Your assignment:
Look for "destruct" in each line of the entries, and return the matching lines.

Record extracts:
(** X20.  The ISIN that [main] goes on with is the first answer that is
    not blank, without the blanks around it and in upper case: it is not
    empty, it has no blank at either end, and every answer before it was
    blank. *)
Theorem isin_is_the_first_answer_that_is_not_blank
    (answers : list string) (isin : string)
    (Hread : main_isin answers = Some isin) :
  isin <> EmptyString /\
  strip isin = isin /\
  uppercase isin = isin /\
  exists blanks answer later,
    answers = blanks ++ answer :: later /\
    Forall (fun a => strip a = EmptyString) blanks /\
    isin = uppercase (strip answer).
Proof.
  induction answers as [|answer answers IH]; cbn [main_isin] in Hread;
    [discriminate|].
  destruct (String.eqb_spec (uppercase (strip answer)) "") as [E|E].
  - destruct (IH Hread) as (H1 & H2 & H3 & blanks & a & later & -> & Hb & Ha).
    split; [exact H1|]. split; [exact H2|]. split; [exact H3|].
    exists (answer :: blanks), a, later.
    split; [reflexivity|]. split; [|exact Ha].
    constructor; [|exact Hb]. apply uppercase_empty. exact E.
  - injection Hread as <-. split; [exact E|].
    split; [rewrite <- uppercase_strip, StringFacts.strip_strip;
            reflexivity|].
    split; [apply uppercase_uppercase|].
    exists [], answer, answers. split; [reflexivity|].
    split; [constructor|reflexivity].
Qed.

Lemma isin_is_the_first_answer_that_is_not_blank_witness :
  "IE00B4L5Y983"%string <> EmptyString /\
  strip "IE00B4L5Y983" = "IE00B4L5Y983"%string /\
  uppercase "IE00B4L5Y983" = "IE00B4L5Y983"%string /\
  exists blanks answer later,
    ["  "; ""; " ie00b4l5y983 "; "x"]%string = blanks ++ answer :: later /\
    Forall (fun a => strip a = EmptyString) blanks /\
    "IE00B4L5Y983"%string = uppercase (strip answer).
Proof.
  apply (@isin_is_the_first_answer_that_is_not_blank
           ["  "; ""; " ie00b4l5y983 "; "x"]%string "IE00B4L5Y983").
  reflexivity.
Defined.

Solved exercise:
  destruct (String.eqb_spec (uppercase (strip answer)) "") as [E|E].
  - destruct (IH Hread) as (H1 & H2 & H3 & blanks & a & later & -> & Hb & Ha).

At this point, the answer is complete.